★白鳥あかね『スクリプターはストリッパーではありません』国書刊行会

 白鳥あかねスクリプターはストリッパーではありません』国書刊行会を読了。

 書名を見ても、どういう内容の本なのか、まったくピンと来ていなかったのだけれど、国書刊行会50周年記念で配布された小冊子で「面白そう!」と思って入手したもの。
 スクリプターというのは、映画監督の傍らにいて、撮影したカットの記録を詳細にとり、あとで編集する際の重要なデータを提供する仕事……というだけではなく、さまざまな場面で監督を補佐し、俳優の対応もするという、とにかく映画作りにおいて幅広い仕事をこなさなければいけないとても大切なお仕事……ということらしい。
 そして著者は、新藤兼人監督の作品でスクリプターとしてのキャリアをスタートし、日活の〈渡り鳥シリーズ〉など数多くの名作に携わり、さらには日活ロマンポルノを経て、フリーとなった後も数々の名作映画に関わってきた方なのだそうだ。
 その超ベテランスクリプターに、映画撮影の現場であったさまざまなエピソードや、映画人たちの素顔をインタビューを通じて語ってもらったのが本書。
 自分は日本映画に関する素養が致命的なまでに欠如していて、ここに出てくる日本映画をほとんど観ていないのだけれど、それでも映画撮影の現場でのさまざまなエピソードはとても面白かった。
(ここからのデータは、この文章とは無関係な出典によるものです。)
Definition amber_source : source_t :=
  mk_source (float_of_int 0) (float_of_int 0) 255 128 7 0.
Definition teal_source : source_t :=
  mk_source (float_of_int 87) (float_of_int 3) 0 200 200 1.

(** The two summands of [addToRunningMax] when the trail is 4. *)
Definition keep (c : Z) : float :=
  fsub (float_of_int c) (fdiv (float_of_int c) (float_of_int 4)).
Definition gain (s t : Z) : float := fdiv (float_of_int s) (float_of_int t).

(** Three quarters of [c] plus a half or a quarter of [s], towards zero. *)
Definition blended_max (c s : Z) : Z :=
  Z.quot (3 * c + (if s >? c then 2 else 1) * s) 4.

Definition running_max_row_ok (c : Z) (k : float) (row : Z * float * float) : bool :=
  let '(s, g2, g4) := row in
  match int_of_float (fadd k (if s >? c then g2 else g4)) with
  | Some r => r =? blended_max c s
  | None => false
  end.

(** [addToRunningMax c s 4] against [blended_max c s] for [c < nc], [s < ns];
    every quotient is computed once. *)
Definition running_max_table_ok (nc ns : nat) : bool :=
  let gains := map (fun s => (s, gain s 2, gain s 4)) (Zrange 0 ns) in
  forallb (fun c => forallb (running_max_row_ok c (keep c)) gains) (Zrange 0 nc).

(** The threshold term of the beat criterion. *)
Definition threshold (rm : Z) : double := dmul (double_of_int rm) TRIGGER_THRESHOLD.

(** [soundPower > floor + threshold], on operands already converted. *)
Definition exceeds (sp floor t : double) : bool := SFltb (dadd floor t) sp.

(** The floor that the detector compares with when the sample is above it. *)
Definition decayed (lm : Z) : Z := if lm >? 0 then lm - 1 else lm.

(** The sound power of the claim: [latestMinimum + runningMax*0.7 + 1], the
    product cut down to an integer. *)
Definition held_power (lm rm : Z) : Z := lm + 7 * rm / 10 + 1.

(** [floors] holds the decayed floors of [lm], [lm+1], ... and [levels] the
    sound powers [s-1], [s], [s+1], ...: at every position the beat fires
    over the decayed floor and does not fire over [s-1]. *)
Fixpoint beat_walk_ok (t : double) (floors levels : list double) : bool :=
  match floors, levels with
  | f :: floors', below :: ((sp :: _) as levels') =>
      exceeds sp f t && negb (exceeds sp below t) && beat_walk_ok t floors' levels'
  | _, _ => true
  end.
(** C4 (as coded): [_enhance_chroma_vector] scales the fixed bins 0 and 4 by
    [bass_weight] and the fixed bin 7 by [harmonic_weight], whatever the
    chord root, and then divides every bin by one positive number.  Bin 4 is
    the major third above bin 0, not its fifth; the fifth, bin 7, gets
    [harmonic_weight]. *)
Theorem enhance_fixed_bins cfg v :
  exists c, (0 < c)%R /\
  forall i, nth i (enhance_chroma_vector cfg v) 0%R = (nth i v 0 * enhance_bin_factor cfg i / c)%R.
Proof.
  unfold enhance_chroma_vector; cbv zeta.
  match goal with |- context [normalize ?e] =>
    destruct (normalize_is_div e) as [c [Hc ->]] end.
  exists c; split; [exact Hc|]; intros i.
  rewrite (nth_map_d (fun x => (x / c)%R) 0%R 0%R) by (unfold Rdiv; ring).
  rewrite !nth_set_nth_scale.
  destruct i as [|[|[|[|[|[|[|[|i]]]]]]]]; simpl; unfold Rdiv; ring.
Qed.

(** C5 (amended): a template survives filtering iff its score is at least
    [cluster_threshold] when its name ends with [":cluster"], and at least
    the detection threshold otherwise (the types [cluster7] and [cluster9]
    use the detection threshold); with no candidate the frame is ["N"]. *)
Theorem candidate_filter_thresholds cfg thr v :
  (forall n s,
     In (n, s) (chord_candidates cfg thr v) <->
     In (n, s) (similarities (enhance_chroma_vector cfg v)) /\
     (if is_cluster_label n then (Q2R (cluster_threshold cfg) <= s)%R else (Q2R thr <= s)%R)) /\
  (chord_candidates cfg thr v = [] -> classify_frame cfg thr v = Some "N").
Proof.
  split.
  - intros n s; unfold chord_candidates; rewrite in_get_chord_candidates.
    unfold ge_R; destruct (is_cluster_label n);
      [destruct (Rle_dec (Q2R (cluster_threshold cfg)) s)
      |destruct (Rle_dec (Q2R thr) s)]; intuition discriminate.
  - unfold chord_candidates, classify_frame, classify_scores; intros H; rewrite H; reflexivity.
Qed.

(** C5 (counterexample): for the chroma of C, C#, D, D#, F and F#, the
    template [C:cluster7] is a candidate at the default detection threshold
    with a score below [cluster_threshold]. *)
Lemma cluster7_candidate_below_cluster_threshold :
  exists s, In ("C:cluster7", s)
              (chord_candidates default_config (detection_threshold default_config)
                                (normalize (map Q2R chroma_cluster_probe))) /\
            (s < Q2R (cluster_threshold default_config))%R.
Proof.
  rewrite chord_candidates_exact.
  assert (E : existsb (fun p => String.eqb (fst p) "C:cluster7" &&
                                Qeq_bool (snd p) (1102500000000 # 1610000000000))
                      (candidates_exact default_config (detection_threshold default_config)
                                        chroma_cluster_probe) = true)
    by (vm_compute; reflexivity).
  apply existsb_exists in E; destruct E as [[n x] [Hin Hp]].
  apply andb_true_iff in Hp; destruct Hp as [Hn Hx]; simpl in Hn, Hx.
  apply String.eqb_eq in Hn; subst n; apply Qeq_bool_iff in Hx.
  exists (to_R x); split.
  - apply (in_map (fun p => (fst p, to_R (snd p))) _ _ Hin).
  - rewrite <- (to_R_ss (cluster_threshold default_config)); unfold to_R.
    apply sroot_lt_iff; rewrite (Qeq_eqR _ _ Hx).
    apply Qlt_Rlt; vm_compute; reflexivity.
Qed.



End ClassifierClaims.
(** * sync-to-qiita: the markup converter and the incremental sync decision

    A shallow embedding of [scripts/utils/html-to-markdown.js]
    (class [HtmlToMarkdownConverter]), of
    [scripts/sync-microcms-to-qiita.js] (class [MicroCMSQiitaSync]) and of
    [scripts/test-sync.js] (class [TestSync]).

    Conventions.
    - A JavaScript string is a [string]; each character stands for one
      UTF-16 code unit in the range 0..255, so [String.length] is the
      [.length] of the source.
    - A value that may be [undefined] or [null] is an [option].
    - A call that may throw returns a [Completion].
    - The [sync-history.json] object is a [gmap] from article id to record,
      which holds its own keys; reading [history.articles[id]] also finds the
      members a plain object inherits from [Object.prototype]
      ([articleHistoryOf]).
    - The turndown library is not part of the repository. [convert] takes
      its call [turndown(html)] as a section variable; the rules are
      functions of the content the library hands them; and where a property
      speaks of a whole tree the walk of the engine, with its rule for bold
      and emphasis elements, is the one the specification describes, with
      the escaping of text as a variable. *)

From Stdlib Require Import Ascii ZArith Bool Lia.
From stdpp Require Import gmap strings list fin_maps.

Local Open Scope Z_scope.
Local Open Scope nat_scope.
Local Set Warnings "-register-all".

(** ** JavaScript strings and the regular expressions of the source *)

Module Js.

Definition LF : ascii := "010"%char.
Definition SP : ascii := " "%char.
Definition nl : string := String LF "".

(** [c === '\n'] *)
Definition isLF (c : ascii) : bool := Ascii.eqb c LF.

(** The class [\s] of a regular expression, which is also what
    [String.prototype.trim] removes: TAB, LF, VT, FF, CR, SPACE and NBSP
    among the code units below 256. *)
Definition isSpace (c : ascii) : bool :=
  let n := nat_of_ascii c in
  ((9 <=? n) && (n <=? 13)) || (n =? 32) || (n =? 160).

(** The class [\w]: [A-Za-z0-9_]. *)
Definition isWord (c : ascii) : bool :=
  let n := nat_of_ascii c in
  ((48 <=? n) && (n <=? 57)) || ((65 <=? n) && (n <=? 90))
  || ((97 <=? n) && (n <=? 122)) || (n =? 95).

Definition isStar (c : ascii) : bool := Ascii.eqb c "*"%char.
Definition isPipe (c : ascii) : bool := Ascii.eqb c "|"%char.
Definition isBackslash (c : ascii) : bool := Ascii.eqb c "\"%char.

Definition isEmpty (s : string) : bool :=
  match s with EmptyString => true | String _ _ => false end.

(** JavaScript truthiness of a value that is a string or absent. *)
Definition truthy (v : option string) : bool :=
  match v with Some s => negb (isEmpty s) | None => false end.

(** [a || b] on such values. *)
Definition or_else (a b : option string) : option string :=
  if truthy a then a else b.

Fixpoint all (p : ascii -> bool) (s : string) : bool :=
  match s with
  | EmptyString => true
  | String c r => p c && all p r
  end.

Fixpoint dropWhile (p : ascii -> bool) (s : string) : string :=
  match s with
  | EmptyString => EmptyString
  | String c r => if p c then dropWhile p r else s
  end.

(** [s.replace(/C+$/, by)] for a character class [C]: the leftmost position
    from which only characters of [C] remain starts the (single) match. *)
Fixpoint replaceTrailing (p : ascii -> bool) (by_ : string) (s : string) : string :=
  match s with
  | EmptyString => EmptyString
  | String c r => if p c && all p r then by_ else String c (replaceTrailing p by_ r)
  end.

(** The first character of [s] is in the class [p]; likewise the last. *)
Definition firstIs (p : ascii -> bool) (s : string) : bool :=
  match s with
  | EmptyString => false
  | String c _ => p c
  end.

Fixpoint lastIs (p : ascii -> bool) (s : string) : bool :=
  match s with
  | EmptyString => false
  | String c EmptyString => p c
  | String _ r => lastIs p r
  end.

(** [s.trim()] *)
Definition trim (s : string) : string :=
  replaceTrailing isSpace "" (dropWhile isSpace s).

(** [s.replace(/x/g, by)] for a single character [x]. *)
Fixpoint replaceChar (p : ascii -> bool) (by_ : string) (s : string) : string :=
  match s with
  | EmptyString => EmptyString
  | String c r => if p c then by_ +:+ replaceChar p by_ r else String c (replaceChar p by_ r)
  end.

(** [/\n$/.test(s)]: without the [m] flag [$] is the end of the input. *)
Fixpoint endsWithLF (s : string) : bool :=
  match s with
  | EmptyString => false
  | String c EmptyString => isLF c
  | String _ r => endsWithLF r
  end.

(** [s.replace(/\n{3,}/g, '\n\n')]: [run] counts the line breaks just read. *)
Fixpoint collapseLFs (run : nat) (s : string) : string :=
  match s with
  | EmptyString => EmptyString
  | String c r =>
      if isLF c
      then if run <? 2 then String c (collapseLFs (S run) r) else collapseLFs (S run) r
      else String c (collapseLFs 0 r)
  end.

Fixpoint concat (l : list string) : string :=
  match l with
  | [] => ""
  | s :: r => s +:+ concat r
  end.

(** [l.join(sep)] *)
Fixpoint join (sep : string) (l : list string) : string :=
  match l with
  | [] => ""
  | [s] => s
  | s :: r => s +:+ sep +:+ join sep r
  end.

(** [s.startsWith(p)], with the rest of [s] after [p]. *)
Fixpoint stripPrefix (p s : string) : option string :=
  match p, s with
  | EmptyString, _ => Some s
  | String a p', String b s' => if Ascii.eqb a b then stripPrefix p' s' else None
  | String _ _, EmptyString => None
  end.

(** [s.endsWith(p)] *)
Fixpoint endsWith (p s : string) : bool :=
  String.eqb p s ||
  match s with
  | EmptyString => false
  | String _ r => endsWith p r
  end.

(** [s.includes(p)] *)
Fixpoint includes (p s : string) : bool :=
  match stripPrefix p s with
  | Some _ => true
  | None => match s with
            | EmptyString => false
            | String _ r => includes p r
            end
  end.

(** [s.split(',')] *)
Fixpoint split (sep : ascii) (s : string) : list string :=
  match s with
  | EmptyString => [""]
  | String c r =>
      if Ascii.eqb c sep then "" :: split sep r
      else match split sep r with
           | [] => [String c ""]
           | w :: ws => String c w :: ws
           end
  end.

(** The outcome of a call that may throw. *)
Inductive Completion (A : Type) : Type :=
  | Returns (a : A)
  | Throws.
Arguments Returns {A} a.
Arguments Throws {A}.

#[global] Instance completion_ret : MRet Completion := fun A a => Returns a.
#[global] Instance completion_bind : MBind Completion := fun A B k c =>
  match c with
  | Returns a => k a
  | Throws => Throws
  end.

(** [try { body } catch (error) { handler }] *)
Definition try_catch {A} (body handler : Completion A) : Completion A :=
  match body with
  | Returns a => Returns a
  | Throws => handler
  end.

End Js.

(** ** The node model handed to the rules *)

Module Dom.

Inductive Node : Type :=
  | Text (data : string)
  | Element (nodeName : string) (attributes : list (string * string))
            (childNodes : list Node).

(** Where a node sits: under which parent, between which siblings. *)
Inductive Path : Type :=
  | Root
  | Below (parentPath : Path) (parentName : string) (before after : list Node).

Definition nodeName (n : Node) : string :=
  match n with
  | Text _ => "#text"
  | Element name _ _ => name
  end.

Definition isElement (n : Node) : bool :=
  match n with Text _ => false | Element _ _ _ => true end.

Definition childNodes (n : Node) : list Node :=
  match n with Text _ => [] | Element _ _ kids => kids end.

(** [node.children]: the element children. *)
Definition children (n : Node) : list Node := filter (fun k => isElement k = true) (childNodes n).

(** [node.firstChild] *)
Definition firstChild (n : Node) : option Node := head (childNodes n).

(** [node.getAttribute(name)]: [None] is [null]. *)
Definition getAttribute (name : string) (n : Node) : option string :=
  match n with
  | Text _ => None
  | Element _ attrs _ => snd <$> List.find (fun a => String.eqb (fst a) name) attrs
  end.

(** [node.textContent] *)
Fixpoint textContent (n : Node) : string :=
  match n with
  | Text d => d
  | Element _ _ kids =>
      (fix all_text (l : list Node) : string :=
         match l with
         | [] => ""
         | k :: r => textContent k +:+ all_text r
         end) kids
  end.

(** [node.parentNode.nodeName] *)
Definition parentNodeName (p : Path) : option string :=
  match p with
  | Root => None
  | Below _ name _ _ => Some name
  end.

(** [node.previousElementSibling?.nodeName] *)
Definition previousElementSiblingName (p : Path) : option string :=
  match p with
  | Root => None
  | Below _ _ before _ => nodeName <$> last (filter (fun k => isElement k = true) before)
  end.

(** [node.parentNode.previousElementSibling?.nodeName] *)
Definition parentPreviousElementSiblingName (p : Path) : option string :=
  match p with
  | Root => None
  | Below up _ _ _ => previousElementSiblingName up
  end.

(** [node === node.parentNode.firstElementChild], for an element [node]. *)
Definition isFirstElementChild (p : Path) : bool :=
  match p with
  | Root => false
  | Below _ _ before _ => forallb (fun k => negb (isElement k)) before
  end.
日本映画の青春時代だったのだろうという印象を強く受けた。そして、それが著者の青春時代とも重なったことで、こうまで面白い1冊になっているのだと思う。
 本書には、撮影現場の貴重な写真が数多く掲載されているのだけれど、その写真には、最初は溌剌とした若者であった著者が、徐々に年輪を重ねていく様子がしっかりと移されている。文章を読みながらそうした写真を見ていくことで、ひとりの女性の人生を追いかけるという疑似体験もできる1冊だった。

 ちなみに、自分は本書を古本で購入したのだけれど、本を開いたら著者のサインが入っていた。本書を読了したいま、自分にとって著者は身近に感じられる存在となっているので、サインが入っていたのはなんとも嬉しいことだった。